An Abortive Isomerization Branch in the Transcription Initiation Pathway At a σ54 Promoter As Revealed By Single Molecule Fluorescence Microscopy

Abstract

Regulated transcription initiation is a complex process that involves multiple protein factors and a series of polymerase-DNA complexes that are intermediates in the reaction. This complexity presents a significant challenge for ensemble experiments that aim to elucidate the reaction pathway. We here report the kinetic mechanism of initiation at the σ54 promoter of the glnALG operon in Salmonella typhimurium. This prototypical activator-dependent promoter is regulated by nitrogen stress. To circumvent the complexity of ensemble analysis, we used multi-wavelength single-molecule fluorescence colocalization methods to follow initiation reactions on individual surface-anchored DNA molecules that contain σ54 promoters. Three distinguishable dye labels enabled us to follow reactions in which RNA polymerase binding, open complex formation, escape into transcription elongation and departure of the σ54 subunit were detected in individual transcription complexes, and the interconversion kinetics for all states were measured. Transcription initiation from this promoter occurs only following a polymerase isomerization that is induced by interaction with the NtrC activator protein in the presence of ATP. However, we observed that with NtrC present the polymerase leaves the promoter faster than the combined rates of initiation plus closed complex departure. Thus, a fraction of activator-mediated polymerase isomerizations displace the polymerase from the promoter without initiating transcript synthesis.
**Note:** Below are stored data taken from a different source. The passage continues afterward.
(** No two address spaces ever share an identifier. Whatever sequence of
    allocations and frees a kernel makes, the identifiers held are all
    different, none is 0, all fit in eight bits, giving one back never panics,
    and an allocation fails only when all 255 are held. *)
Theorem asids_are_never_shared debug a held :
  steps (asid_step debug) (new, []) (a, held) ->
  NoDup held /\ Forall (fun id => 0 < id < 256) held /\
  (forall id, id ∈ held -> exists a', free debug a id = Done a') /\
  ((alloc a).1 = None <-> length held = 255%nat).
Proof.
  intros Hs. destruct (steps_invariant _ asid_inv (asid_step_inv debug) _ _ Hs asid_inv_new) as (Hwf & Hnd & Hr & Hl).
  simpl in *. rewrite Forall_forall in Hr. assert (Hsub : held ⊆+ (Z.of_nat <$> seq 1 255)).
  { apply NoDup_submseteq; [done|]. intros id Hid. apply list_elem_of_fmap. exists (Z.to_nat id).
    specialize (Hr id Hid). rewrite elem_of_seq. lia. }
  split_and!; [done|by apply Forall_forall| |].
  - intros id Hid. destruct (asid_free_spec debug a id Hwf (Hr id Hid)) as (a' & ? & _). by exists a'.
  - pose proof (asid_alloc_spec a Hwf) as Ha. destruct (alloc a) as [[id|] a']; simpl; split; [done| | |done].
    + intros Hlen. destruct Ha as (Hid & Hfree & _).
      assert (Hex : id :: held ⊆+ (Z.of_nat <$> seq 1 255)).
      { apply NoDup_submseteq; [constructor; [|done]; intros Hin; assert (live a id = true) by (apply Hl; [lia|auto]); congruence|].
        intros x [->|Hx]%elem_of_cons; apply list_elem_of_fmap;
          [exists (Z.to_nat id)|exists (Z.to_nat x); specialize (Hr x Hx)]; rewrite elem_of_seq; lia. }
      apply submseteq_length in Hex. rewrite length_fmap, length_seq in Hex. simpl in Hex. lia.
    + intros _. destruct Ha as [_ Hall]. apply submseteq_length in Hsub. rewrite length_fmap, length_seq in Hsub.
      assert (Hsup : (Z.of_nat <$> seq 1 255) ⊆+ held).
      { apply NoDup_submseteq; [apply (NoDup_fmap_2 _), NoDup_seq|]. intros x Hx. apply list_elem_of_fmap in Hx as (k & -> & Hk).
        apply elem_of_seq in Hk. destruct (proj1 (Hl (Z.of_nat k) ltac:(lia)) (Hall (Z.of_nat k) ltac:(lia))) as [Hz|]; [lia|done]. }
      apply submseteq_length in Hsup. rewrite length_fmap, length_seq in Hsup. lia.
Qed.
(** Matching is never exponential. However many stars the pattern has, the
    work the matcher counts is within the bound the crate computes from the two
    lengths alone. *)
Theorem glob_cost_is_bounded pattern name dot :
  Z.of_nat (length pattern) < 2 ^ 20 -> Z.of_nat (length name) < 2 ^ 20 ->
  exists b steps, match_steps pattern name dot = Some (b, steps) /\
    Z.of_nat steps <= cost_bound (Z.of_nat (length pattern)) (Z.of_nat (length name)) < 2 ^ 64.
Proof.
  intros Hm Hn. destruct (match_steps_spec pattern name dot) as (b & s & Hs & Hle & _). exists b, s. split; [done|].
  set (m := Z.of_nat (length pattern)) in *. set (n := Z.of_nat (length name)) in *.
  assert (Hs' : Z.of_nat s <= (n + 1) * (m + 1) * (m + 1)) by (unfold m, n; nia).
  assert (0 <= m /\ 0 <= n) as [Hm0 Hn0] by lia.
  assert (H1 : 0 <= (n + 2) * (n + m + 1) <= (2 ^ 20 + 2) * (2 ^ 21 + 1)) by (split; [nia|apply Z.mul_le_mono_nonneg; lia]).
  assert (H2 : 0 <= (n + 2) * (n + m + 1) * (m * 2 + 2) <= (2 ^ 20 + 2) * (2 ^ 21 + 1) * (2 ^ 21 + 2))
    by (split; [nia|apply Z.mul_le_mono_nonneg; lia]).
  unfold cost_bound, saturating_add, saturating_mul.
  rewrite (Z.min_l (n + 2)), (Z.min_l (n + m)), (Z.min_l (n + m + 1)), (Z.min_l ((n + 2) * _)), (Z.min_l (m * 2)),
    (Z.min_l (m * 2 + 2)), (Z.min_l (_ * (m * 2 + 2))), (Z.min_l (_ + m)), (Z.min_l (_ + 2)) by lia.
  pose proof (turns_within_cost n m Hn0 Hm0). lia.
Qed.

Lemma glob_cost_is_bounded_witness :
  exists b steps, match_steps [42; 97; 42; 97; 42; 98] (replicate 12 97) Special = Some (b, steps) /\
    Z.of_nat steps <= cost_bound 6 12 < 2 ^ 64.
Proof. apply (glob_cost_is_bounded [42; 97; 42; 97; 42; 98] (replicate 12 97) Special); reflexivity. Defined.

(** ** Patterns with no magic *)

Lemma means_literals l s : means (TLit <$> l) s <-> s = l.
Proof.
  revert s. induction l as [|b l IH]; intros s; simpl; [apply means_nil_inv|].
  rewrite means_one_inv by done. split.
  - intros (c & s' & -> & Ha & Hm). apply IH in Hm as ->. apply Z.eqb_eq in Ha as ->. done.
  - intros ->. exists b, l. split; [done|]. split; [apply Z.eqb_refl|by apply IH].
Qed.

Lemma literal_loop_spec fuel pattern j :
  (length pattern - j < fuel)%nat -> has_magic_loop fuel pattern j = false ->
  exists l, tokens_from pattern j = TLit <$> l /\ forall room, literal_loop fuel pattern j room =
    if decide (length l <= room)%nat then Some l else None.
Proof.
  revert j. induction fuel as [|fuel IH]; intros j Hf; [lia|]. cbn [has_magic_loop literal_loop].
  pose proof (decode_tok pattern j 0) as Hd. rewrite tokens_from_eq.
  destruct (parse_tok pattern j) as [[t next]|]; [|destruct Hd as [-> _]; intros _; exists []; split; [done|]; intros; by rewrite decide_True by (simpl; lia)].
  destruct Hd as (sc & -> & Hn & _). destruct t as [| |b|]; cbn [elem_of_tok]; try done. intros Hm.
  destruct (IH next ltac:(lia) Hm) as (l & -> & Hl). exists (b :: l). split; [done|]. intros [|room].
  - by rewrite decide_False by (simpl; lia).
  - rewrite Hl. cbn [length]. destruct (decide (length l <= room)%nat).
    + by rewrite decide_True by lia.
    + by rewrite decide_False by lia.
Qed.

(** A pattern without magic is one name: [literal] gives it whenever the buffer
    holds it, and the pattern matches that name and no other. *)
Lemma literal_is_the_only_match pattern :
  has_magic pattern = false ->
  exists l, (forall room, literal pattern room = if decide (length l <= room)%nat then Some l else None) /\
    forall name, matches_with pattern name Ordinary = Some (bool_decide (name = l)).
Proof.
  intros Hm. destruct (literal_loop_spec (S (length pattern)) pattern 0 ltac:(lia) Hm) as (l & Ht & Hl).
  exists l. split; [done|]. intros name. destruct (match_steps_spec pattern name Ordinary) as (b & s & Hs & _ & Hb).
  unfold matches_with. rewrite Hs. simpl. f_equal. unfold tokens in Hb. rewrite Ht, means_literals in Hb.
  destruct b; [rewrite bool_decide_true; [done|tauto]|]. rewrite bool_decide_false; [done|]. intros Heq.
  assert (false = true) by (apply Hb; split; [done|done]). done.
Qed.

End Glob.
Lemma default_fold prog ptrs : List.NoDup (map p_program ptrs) -> forall s, foldl (default_step prog) s ptrs = match List.find (names prog) ptrs with Some p => (Some (p_digest p), S s.2) | None => s end.
Proof.
  induction ptrs as [|p ptrs IH]; intros Hn s; [done|]. apply NoDup_cons_iff in Hn as [Hp Hn]. cbn [foldl List.find]. rewrite (IH Hn). assert (default_step prog s p = if names prog p then (Some (p_digest p), S s.2) else s) as -> by done. destruct (names prog p) eqn:Hm; [|done].
  apply eqs_spec in Hm as <-. rewrite find_absent; [done|]. apply not_true_iff_false. intros (x & Hx & He)%existsb_exists. apply eqs_spec in He. apply Hp. apply in_map_iff. by exists x.
Qed.

Lemma default_of_spec rows ptrs prog : table_ok rows ptrs -> default_of (render rows ptrs) prog = Ok (pointed ptrs prog).
Proof.
  intros []. unfold default_of. rewrite (proj2 (read_render rows ptrs t_rows0 t_pointers0)), for_each_pure, default_fold by done. unfold pointed. by destruct (List.find (names prog) ptrs).
Qed.

Lemma first_row_find f rows : first_row f (Ok <$> rows) = match List.find f rows with Some e => Ok e | None => Err Malformed end.
Proof. induction rows as [|x rows IH]; [done|]. cbn. destruct (f x); [done|exact IH]. Qed.

Lemma first_fold f rows : forall s, foldl (first_step f) s rows = match s with Some _ => s | None => List.find f rows end.
Proof. induction rows as [|x rows IH]; intros s; [by destruct s|]. cbn [foldl List.find]. rewrite IH. unfold first_step. destruct s; [done|]. by destruct (f x). Qed.

Lemma first_of_spec f rows ptrs : table_ok rows ptrs -> first_of f (render rows ptrs) = Ok (List.find f rows).
Proof. intros []. unfold first_of. by rewrite (proj1 (read_render rows ptrs t_rows0 t_pointers0)), for_each_pure, first_fold. Qed.

(** The row a program's pointer names. *)
Definition runs (rows : list Entry) (ptrs : list Pointer) (prog : list Z) (x : Entry) : Prop := In x rows /\ row_of prog x = true /\ In (MkPointer prog (digest x)) ptrs.

Lemma NoDup_map_inj {A B} (f : A -> B) l x y : List.NoDup (map f l) -> In x l -> In y l -> f x = f y -> x = y.
Proof.
  induction l as [|a l IH]; [done|]. intros [Ha Hn]%NoDup_cons_iff [->|Hx] [->|Hy] He; [done| | |by apply IH]; exfalso; apply Ha, in_map_iff; [by exists y|by exists x].
Qed.

Lemma keys_inj rows ptrs x y : table_ok rows ptrs -> In x rows -> In y rows -> packaged x = true -> packaged y = true -> key x = key y -> x = y.
Proof. intros [] Hx Hy Px Py. apply (NoDup_map_inj key (List.filter packaged rows)); [done|by apply filter_In|by apply filter_In]. Qed.

Lemma pointed_spec rows ptrs prog d : table_ok rows ptrs -> pointed ptrs prog = Some d <-> In (MkPointer prog d) ptrs.
Proof.
  intros []. unfold pointed. split.
  - intros ([prog' d'] & Hf & Hd)%fmap_Some. cbn in Hd. subst d'. apply find_some in Hf as [Hin Hn]. apply eqs_spec in Hn. cbn in Hn. by subst.
  - intros Hin. destruct (List.find (names prog) ptrs) as [p|] eqn:Hf; [|apply find_none with (x := MkPointer prog d) in Hf; [|done]; unfold names in Hf; cbn in Hf; by rewrite eqs_refl in Hf]. apply find_some in Hf as [Hp Hn]. apply eqs_spec in Hn.
    by rewrite (NoDup_map_inj p_program ptrs p (MkPointer prog d) t_names0 Hp Hin Hn).
Qed.

Lemma bare_spec rows ptrs prog x : table_ok rows ptrs -> bare rows ptrs prog = Some x <-> runs rows ptrs prog x.
Proof.
  intros Ht. unfold bare, runs. split.
  - intros (d & Hd & Hf)%bind_Some. apply (pointed_spec rows) in Hd; [|done]. apply find_some in Hf as [Hin Hx]. apply andb_true_iff in Hx as [Hx He]. apply eqs_spec in He. by rewrite He.
  - intros (Hin & Hr & Hp). apply (pointed_spec rows) in Hp as ->; [|done]. cbn [mbind option_bind]. destruct (List.find _ rows) as [y|] eqn:Hf.
    + apply find_some in Hf as [Hy Hf]. apply andb_true_iff in Hf as [Hy1 Hy2]. apply eqs_spec in Hy2. apply row_of_spec in Hr as [Hr1 Hr2], Hy1 as [Hy3 Hy4]. f_equal. apply (keys_inj rows ptrs); try done. unfold key. congruence.
    + apply find_none with (x := x) in Hf; [|done]. rewrite Hr, eqs_refl in Hf. done.
Qed.

Lemma table_lookup rows ptrs prog : table_ok rows ptrs -> lookup (render rows ptrs) prog = Ok (bare rows ptrs prog).
Proof.
  intros Ht. unfold lookup. rewrite (default_of_spec _ _ _ Ht). unfold bare. destruct (pointed ptrs prog) as [d|] eqn:Hd; [|done]. cbn [mbind option_bind]. rewrite (proj1 (read_render rows ptrs (t_rows _ _ Ht) (t_pointers _ _ Ht))), first_row_find. fold (row_of prog).
  change (fun e => eqs (program e) prog && packaged e && eqs (digest e) d) with (fun e => row_of prog e && eqs (digest e) d). destruct (List.find _ rows) as [x|] eqn:Hf; [done|]. exfalso. apply (pointed_spec rows) in Hd; [|done]. destruct (t_target _ _ Ht _ Hd) as (x & Hx & Px & Hk). injection Hk as H1 H2.
  apply find_none with (x := x) in Hf; [|done]. unfold row_of in Hf. rewrite H1, H2, Px, !eqs_refl in Hf. done.
Qed.

(** A program no pointer names is not installed. *)
Lemma bare_none rows ptrs prog x : table_ok rows ptrs -> bare rows ptrs prog = None -> In x rows -> row_of prog x = false.
Proof.
  intros Ht Hb Hx. apply not_true_iff_false. intros [Hp Hk]%row_of_spec. destruct (t_covered _ _ Ht x Hx Hk) as ([prog' d] & Hin & He). cbn in He. subst prog' prog. destruct (t_target _ _ Ht _ Hin) as (y & Hy & Py & [= H1 H2]).
  assert (Hr : runs rows ptrs (program x) y) by (split; [done|]; split; [by apply row_of_spec|by subst]). apply (bare_spec _ _ _ _ Ht) in Hr. congruence.
Qed.

(** *** Installing *)

Lemma here_spec e x : here e x = true -> packaged x = packaged e /\ program x = program e /\ (packaged e = true -> digest x = digest e).
Proof.
  unfold here. rewrite !andb_true_iff. intros [[H1 H2] H3]. apply eqb_prop in H1. apply eqs_spec in H2. unfold packaged. fold (vouches e). rewrite H1. split; [done|]. split; [done|]. intros Hv. destruct (vouches e); [done|]. by apply eqs_spec.
Qed.

Lemma here_key e x : packaged e = true -> packaged x = true -> key x = key e -> here e x = true.
Proof.
  intros He Hx [= H1 H2]. unfold here. unfold packaged in He, Hx. fold (vouches e) in He. destruct (vouches e); [done|]. destruct (eqs (package x) OWNER); [done|]. by rewrite H1, H2, !eqs_refl.
Qed.

Lemma in_install_rows e rows x : In x (install_rows e rows) <-> x = e \/ (In x rows /\ here e x = false).
Proof.
  unfold install_rows. rewrite in_app_iff, in_map_iff. split.
  - intros [(y & <- & Hy)|Hx]; [destruct (here e y) eqn:Hh; [by left|by right]|]. destruct (existsb _ _); [done|]. destruct Hx as [->|[]]. by left.
  - intros [->|[Hx Hh]]; [|left; exists x; by rewrite Hh]. destruct (existsb (here e) rows) eqn:Hex; [|right; by left]. apply existsb_exists in Hex as (y & Hy & Hh). left. exists y. by rewrite Hh.
Qed.

Lemma in_install_pointers e ptrs p : vouches e = false -> In p (install_pointers e ptrs) <-> p = pointer_to e \/ (In p ptrs /\ p_program p <> program e).
Proof.
  intros Hv. unfold install_pointers. rewrite Hv, in_app_iff, in_map_iff. split.
  - intros [(q & <- & Hq)|Hx]; [destruct (names (program e) q) eqn:Hh; [by left|right; split; [done|by apply eqs_ne in Hh]]|]. destruct (existsb _ _); [done|]. destruct Hx as [->|[]]. by left.
  - intros [->|[Hx Hh]]; [|left; exists p; unfold names; by rewrite (proj2 (eqs_ne _ _) Hh)]. destruct (existsb (names (program e)) ptrs) eqn:Hex; [|right; by left]. apply existsb_exists in Hex as (q & Hq & Hh). left. exists q. by rewrite Hh.
Qed.

Lemma keys_map e rows : map key (List.filter packaged (map (fun x => if here e x then e else x) rows)) = map key (List.filter packaged rows).
Proof.
  induction rows as [|x rows IH]; [done|]. cbn [map List.filter]. destruct (here e x) eqn:Hh; [|destruct (packaged x); cbn [map]; by rewrite IH]. destruct (here_spec _ _ Hh) as (H1 & H2 & H3). rewrite H1. destruct (packaged e); [|done]. cbn [map]. rewrite IH. f_equal. unfold key. by rewrite H2, H3.
Qed.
This activator-induced abortive isomerization is a non-productive branch off of the initiation pathway and is more common than productive transcription initiation. We speculate that abortive isomerization is a consequence of the large energy input required to disrupt promoter-polymerase interactions prior to promoter escape. Taken together, our results define the full pathway and dynamics of initiation at this activator-dependent promoter and illustrate the power of multi-wavelength single-molecule colocalization methods in the elucidation of complex biological regulatory mechanisms.